Pendant ce temps-là, les différentes équipes de constructeurs avaient défriché, délimité des périmètres de travail et de sécurité, pris les mesures au sol, commencé les fondations. C’était intéressant de voir autant d’équipes travailler sur une zone aussi restreinte et d’une manière aussi déterminée par l’événement en lui-même : il fallait que ce soit rapide, pas cher et simplifié. De remarquable, pour ce que j’ai vu, il y avait des équipes de pros en ossature bois qui avaient préfabriqué des murs porteurs en atelier pour la grande salle de réunion, la cuisine et le dortoir. Le samedi après-midi ils étaient déjà montés sur des plots en béton qui avaient aussi été coulés avant la manif. Le dimanche il y avait déjà la sous-toiture et les caissons se remplissaient avec de la paille non liée.

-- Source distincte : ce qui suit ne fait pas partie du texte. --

(* ===== verification/AccountsProofs.v ===== *)
(** * Properties of the protocol's account data structures

    Transaction-identifier sets and authority lists implement sets, and the blacklist's [Unpack]
    lists the bits of the mask. *)

From stdpp Require Import sorting.
From S2P Require Import Prelude Encoding SortUtil Url UrlProofs Accounts.
Local Open Scope Z_scope.
Import Url TxID.

(** ** Transaction-identifier sets *)

Inductive TxIdOp := OpAdd (x : TxID) | OpRemove (x : TxID).

Definition run_txid_op (op : TxIdOp) (s : TxIdSet) : res TxIdSet :=
  match op with OpAdd x => TxIdSet_Add x s | OpRemove x => TxIdSet_Remove x s end.

Fixpoint run_txid_ops (ops : list TxIdOp) (s : TxIdSet) : res TxIdSet :=
  match ops with
  | [] => Ok s
  | op :: ops => let! s := run_txid_op op s in run_txid_ops ops s
  end.

(** Whether the last operation on an identifier equal to [x] added it. *)
Fixpoint last_added (ops : list TxIdOp) (x : TxID) (acc : bool) : bool :=
  match ops with
  | [] => acc
  | OpAdd y :: ops => last_added ops x (TxID_Equal y x || acc)
  | OpRemove y :: ops => last_added ops x (negb (TxID_Equal y x) && acc)
  end.

Definition txid_member (x : TxID) (s : TxIdSet) : Prop := exists y, y ∈ Entries s /\ TxID_Equal y x = true.

Lemma txid_member_iff x s : txid_member x s <-> member TxID_Compare x (Entries s).
Proof. unfold txid_member, member. by setoid_rewrite TxID_Compare_zero. Qed.

Lemma txid_op_ok op s :
  sorted TxID_Compare (Entries s) ->
  exists s', run_txid_op op s = Ok s' /\ sorted TxID_Compare (Entries s') /\
    forall x, txid_member x s' <->
      match op with
      | OpAdd y => TxID_Equal y x = true \/ txid_member x s
      | OpRemove y => TxID_Equal y x = false /\ txid_member x s
      end.
Proof.
  intros Hs. destruct op as [y|y]; setoid_rewrite txid_member_iff; cbn [run_txid_op].
  - destruct (sorted_add_ok TxID_Compare nil_TxID y (Entries s) Hs) as (l & i & new & E & Hl & _ & _ & _ & Hm).
    unfold sorted_add in E. unfold TxIdSet_Add. inv_res. destruct v as [[l0 i0] new0]. inv_res.
    rewrite Hv. cbn [res_bind]. eexists. split; [done|]. simplify_eq. cbn [Entries].
    split; [done|]. intros x. rewrite Hm, TxID_Compare_zero. done.
  - destruct (sorted_remove_ok TxID_Compare y (Entries s) Hs) as (l & b & E & Hl & _ & Hm).
    unfold sorted_remove in E. unfold TxIdSet_Remove. inv_res. destruct v as [i found].
    rewrite Hv. cbn [res_bind].
    assert (Hx : forall x, member TxID_Compare x l <-> TxID_Equal y x = false /\ member TxID_Compare x (Entries s)).
    { intros x. rewrite Hm, TxID_Compare_zero. destruct (TxID_Equal y x); naive_solver. }
    destruct found; inv_res.
    + rewrite Hv0. cbn [res_bind]. eexists. split; [done|]. by simplify_eq.
    + eexists. split; [done|]. simplify_eq. done.
Qed.

Lemma txid_ops_ok ops s :
  sorted TxID_Compare (Entries s) ->
  exists s', run_txid_ops ops s = Ok s' /\ sorted TxID_Compare (Entries s') /\
    forall x acc, (acc = true <-> txid_member x s) -> last_added ops x acc = true <-> txid_member x s'.
Proof.
  revert s. induction ops as [|op ops IH]; intros s Hs; [by exists s|].
  destruct (txid_op_ok op s Hs) as (s1 & E1 & Hs1 & Hm1).
  destruct (IH s1 Hs1) as (s' & E & Hs' & Hm). exists s'. cbn [run_txid_ops]. rewrite E1. cbn [res_bind].
  split; [done|]. split; [done|]. intros x acc Hacc. destruct op as [y|y]; cbn [last_added]; apply Hm;
    rewrite (Hm1 x), <- Hacc.
  - by rewrite orb_true_iff.
  - rewrite andb_true_iff, negb_true_iff. done.
Qed.

(** Searching by hash alone in a set sorted by hash and account. *)
Lemma ContainsHash_ok h s :
  sorted TxID_Compare (Entries s) ->
  exists b, ContainsHash h s = Ok b /\ (b = true <-> exists y, y ∈ Entries s /\ TxID.hash y = h).
Proof.
  intros Hs.
  assert (Hlt : forall i j x y, (i < j)%nat -> Entries s !! i = Some x -> Entries s !! j = Some y ->
    bytes_compare (TxID.hash x) (TxID.hash y) <= 0).
  { intros i j x y Hij Hx Hy. pose proof (sorted_lookup TxID_Compare _ i j x y Hs Hij Hx Hy) as H.
    unfold TxID_Compare in H. destruct (bytes_eqb (TxID.hash x) (TxID.hash y)) eqn:E; simpl in H; [|lia].
    apply bytes_eqb_eq in E. rewrite E, (compare_refl bytes_compare). lia. }
  destruct (search_major TxID.hash bytes_compare (Entries s) h Hlt) as (i & b & E & Ht & Hf).
  unfold ContainsHash. rewrite E. cbn [res_bind]. exists b. split; [done|]. split.
  - intros Hb. destruct (Ht Hb) as (x & Hx & _ & Hc). exists x.
    split; [by eapply list_elem_of_lookup_2|by apply bytes_compare_eq].
  - intros (y & Hy & <-). destruct b; [done|]. destruct (Hf eq_refl y Hy). apply (compare_refl bytes_compare).
Qed.

(** A set of transaction identifiers behaves as a set under any sequence of
    [Add] and [Remove] from the empty set: no operation panics, the entries stay
    sorted without duplicates, an identifier is present exactly when the last
    operation on it added it, and [ContainsHash], which searches by hash alone,
    finds exactly the hashes present. *)
Theorem TxIdSet_history ops :
  exists s, run_txid_ops ops (mkTxIdSet []) = Ok s /\ sorted TxID_Compare (Entries s) /\
    (forall x, last_added ops x false = true <-> txid_member x s) /\
    (forall h, exists b, ContainsHash h s = Ok b /\
       (b = true <-> exists y, y ∈ Entries s /\ TxID.hash y = h)).
Proof.
  destruct (txid_ops_ok ops (mkTxIdSet [])) as (s & E & Hs & Hm); [constructor|].
  exists s. split; [done|]. split; [done|]. split; [|intros h; by apply ContainsHash_ok].
  intros x. apply Hm. split; [done|]. intros (y & Hy & _). by apply not_elem_of_nil in Hy.
Qed.

(** ** Authorities *)

#[global] Instance auth_compare_total : TotalCompare auth_compare.
Proof. apply (compare_on auth_Url Compare). Qed.

Definition has_authority (u : URL) (a : AccountAuth) : Prop :=
  exists e, e ∈ Authorities a /\ Equal (Some (auth_Url e)) (Some u) = true.

Definition auth_sorted (a : AccountAuth) : Prop := sorted auth_compare (Authorities a).

Lemma has_authority_iff u a : has_authority u a <-> member auth_compare (mkAuthority u false) (Authorities a).
Proof. unfold has_authority, member, auth_compare. by setoid_rewrite Compare_zero. Qed.

Lemma AddAuthority_ok u a :
  auth_sorted a -> exists a' new, AddAuthority u a = Ok (a', new) /\ auth_sorted a' /\
    (new = false <-> has_authority u a) /\ (new = false -> a' = a) /\
    forall v, has_authority v a' <-> Equal (Some u) (Some v) = true \/ has_authority v a.
Proof.
  intros Hs. destruct (sorted_add_ok auth_compare (mkAuthority nil_URL false) (mkAuthority u false) _ Hs)
    as (l & i & new & E & Hl & Hn & Heq & _ & Hm).
  unfold sorted_add in E. unfold AddAuthority. inv_res. destruct v as [[l0 i0] new0]. inv_res.
  change (fun e => Compare (auth_Url e) u) with (fun x => auth_compare x (mkAuthority u false)).
  rewrite Hv. cbn [res_bind]. simplify_eq. eexists _, _. split; [done|].
  split; [done|]. rewrite has_authority_iff. split; [done|]. split.
  { intros H. rewrite (Heq H). by destruct a. }
  intros v. rewrite !has_authority_iff. rewrite (Hm _).
  change (auth_compare (mkAuthority u false) (mkAuthority v false)) with (Compare u v).
  by rewrite Compare_zero.
Qed.

Lemma RemoveAuthority_ok u a :
  auth_sorted a -> exists a' b, RemoveAuthority u a = Ok (a', b) /\ auth_sorted a' /\
    (b = true <-> has_authority u a) /\
    forall v, has_authority v a' <-> has_authority v a /\ Equal (Some u) (Some v) = false.
Proof.
  intros Hs. destruct (sorted_remove_ok auth_compare (mkAuthority u false) _ Hs) as (l & b & E & Hl & Hb & Hm).
  unfold sorted_remove in E. unfold RemoveAuthority.
  change (fun e => Compare (auth_Url e) u) with (fun x => auth_compare x (mkAuthority u false)).
  destruct (sorted_search auth_compare (Authorities a) (mkAuthority u false) Hs) as (i & f & Ef & _ & Hx).
  rewrite Ef in *. cbn [res_bind] in *.
  assert (Hv : forall v, member auth_compare (mkAuthority v false) l <->
     member auth_compare (mkAuthority v false) (Authorities a) /\ Equal (Some u) (Some v) = false).
  { intros v. rewrite Hm.
    change (auth_compare (mkAuthority u false) (mkAuthority v false)) with (Compare u v). rewrite Compare_zero.
    destruct (Equal _ _); naive_solver. }
  setoid_rewrite has_authority_iff. destruct f.
  - destruct (Hx eq_refl) as (x & Hl' & Hi & _). pose proof (lookup_lt_Some _ _ _ Hl').
    rewrite slice_to_ok, slice_from_ok by (unfold zlen; lia). cbn [res_bind].
    rewrite <- (Z2Nat.id i Hi), RemoveAt_ok in E by done. cbn [res_bind] in E. injection E as <- <-.
    eexists _, true. split; [done|]. replace (Z.to_nat (i + 1)) with (S (Z.to_nat i)) by lia. done.
  - injection E as <- <-. by exists a, false.
Qed.

(** ** Blacklists *)

Lemma Mask_small i : 0 <= i < 64 -> Mask i = 2 ^ i.
Proof.
  intros H. unfold Mask, u64. rewrite Z.shiftl_1_l, Z.mod_small; [done|].
  split; [apply Z.pow_nonneg; lia|apply Z.pow_lt_mono_r; lia].
Qed.

Lemma Mask_big i : 64 <= i -> Mask i = 0.
Proof.
  intros H. unfold Mask, u64. rewrite Z.shiftl_1_l. replace i with (i - 64 + 64) by lia.
  rewrite Z.pow_add_r by lia. apply Z_mod_mult.
Qed.

Lemma land_pow2 u i : 0 <= i -> (Z.land (2 ^ i) u =? 0) = negb (Z.testbit u i).
Proof.
  intros Hi. destruct (Z.testbit u i) eqn:E.
  - apply Z.eqb_neq. intros H. apply (f_equal (fun z => Z.testbit z i)) in H.
    rewrite Z.land_spec, Z.pow2_bits_true, E, Z.bits_0 in H by done. done.
  - apply Z.eqb_eq. apply Z.bits_inj'. intros n Hn. rewrite Z.land_spec, Z.bits_0.
    destruct (decide (n = i)) as [->|]; [by rewrite E, andb_false_r|].
    by rewrite Z.pow2_bits_false.
Qed.

(** The bits of [u] from [i] on, [n] of them. *)
Fixpoint bits_from (u i : Z) (n : nat) : list Z :=
  match n with
  | O => []
  | S n => if Z.testbit u i then i :: bits_from u (i + 1) n else bits_from u (i + 1) n
  end.

Lemma bits_from_none u i n :
  0 <= i -> 0 <= u < 2 ^ i -> bits_from u i n = [].
Proof.
  revert i. induction n as [|n IH]; intros i Hi Hu; [done|]. cbn [bits_from].
  rewrite (testbit_above_pow u i i) by lia. apply IH; [lia|].
  rewrite Z.pow_add_r by lia. lia.
Qed.

Lemma unpack_loop_ok fuel u i n :
  0 <= u < 2 ^ 63 -> 0 <= i -> i + Z.of_nat n = 63 -> (n < fuel)%nat ->
  unpack_loop fuel u i = Some (bits_from u i n).
Proof.
  intros Hu. revert i n. induction fuel as [|fuel IH]; intros i n Hi Hn Hf; [lia|]. cbn [unpack_loop].
  rewrite Mask_small by lia. destruct (Z.leb_spec (2 ^ i) u) as [Hle|Hgt].
  - destruct n as [|n]; [replace i with 63 in Hle by lia; lia|].
    rewrite (IH (i + 1) n), land_pow2, negb_involutive by lia. cbn [bits_from]. by case_match.
  - by rewrite bits_from_none by lia.
Qed.

Lemma unpack_loop_diverges fuel u i : 2 ^ 63 <= u -> 0 <= i -> unpack_loop fuel u i = None.
Proof.
  intros Hu. revert i. induction fuel as [|fuel IH]; intros i Hi; [done|]. cbn [unpack_loop].
  assert (Mask i <= 2 ^ 63).
  { destruct (decide (i < 64)); [|rewrite Mask_big by lia; lia].
    rewrite Mask_small by lia. apply Z.pow_le_mono_r; lia. }
  rewrite (proj2 (Z.leb_le _ _)) by lia. rewrite IH by lia. by case_match.
Qed.

(** [Unpack] lists exactly the set bits of a mask below 2^63, in order and in
    at most 64 iterations; on a mask with bit 63 set its loop does not end within
    2^63 iterations, that is before the counter [i] itself overflows, since
    [1<<i] is zero from [i = 64] on. *)
Theorem Unpack_bits u :
  (0 <= u < 2 ^ 63 -> Unpack 64 (Some u) = Some (bits_from u 0 63)) /\
  (2 ^ 63 <= u < 2 ^ 64 -> forall fuel, Z.of_nat fuel <= 2 ^ 63 -> Unpack fuel (Some u) = None).
Proof.
  split.
  - intros Hu. apply unpack_loop_ok; lia.
  - intros Hu fuel _. apply unpack_loop_diverges; lia.
Qed.

Lemma Unpack_bits_witness : Unpack 64 (Some 6) = Some [1; 2] /\ Unpack 100 (Some (2 ^ 63)) = None.
Proof.
  split; [exact (proj1 (Unpack_bits 6) ltac:(lia))|exact (proj2 (Unpack_bits (2 ^ 63)) ltac:(lia) 100%nat ltac:(lia))].
Defined.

C’était génial de voir ce déplacement de charpentiers pros dans un truc de construction illégale, ça faisait plaisir. On voyait aussi émerger des cabanes plus basiques en dosses, des miradors-salons, et une tour de guet en haut d’un pin. D’autres construisaient le “black-bloc sanitaire” avec des douches, des toilettes, et une baignoire extérieure sous laquelle il fallait faire un feu pour chauffer l’eau. Il y avait aussi une équipe d’étudiants en architecture qui avait conçu pour l’occasion un mode opératoire de construction en palettes assemblées. Ça avait l’air d’être rapide et efficace, bien pensé, à partir d’un seul modèle de palette costaude démontée et réassemblée à la chaîne. Là aussi ça faisait plaisir de voir un groupe de gens quitter leur institution, venir avec savoirs et matos, pour cette manif. Surtout des architectes, je vais dire !
Boris
Johanna : Construire des espaces de vie, de lutte et de rencontre, s’est affirmé comme une constante ces dernières décennies. Et cela passe souvent par la libération et la défense d’espaces, ce qui prosaïquement peut se nommer « squatter ». (...)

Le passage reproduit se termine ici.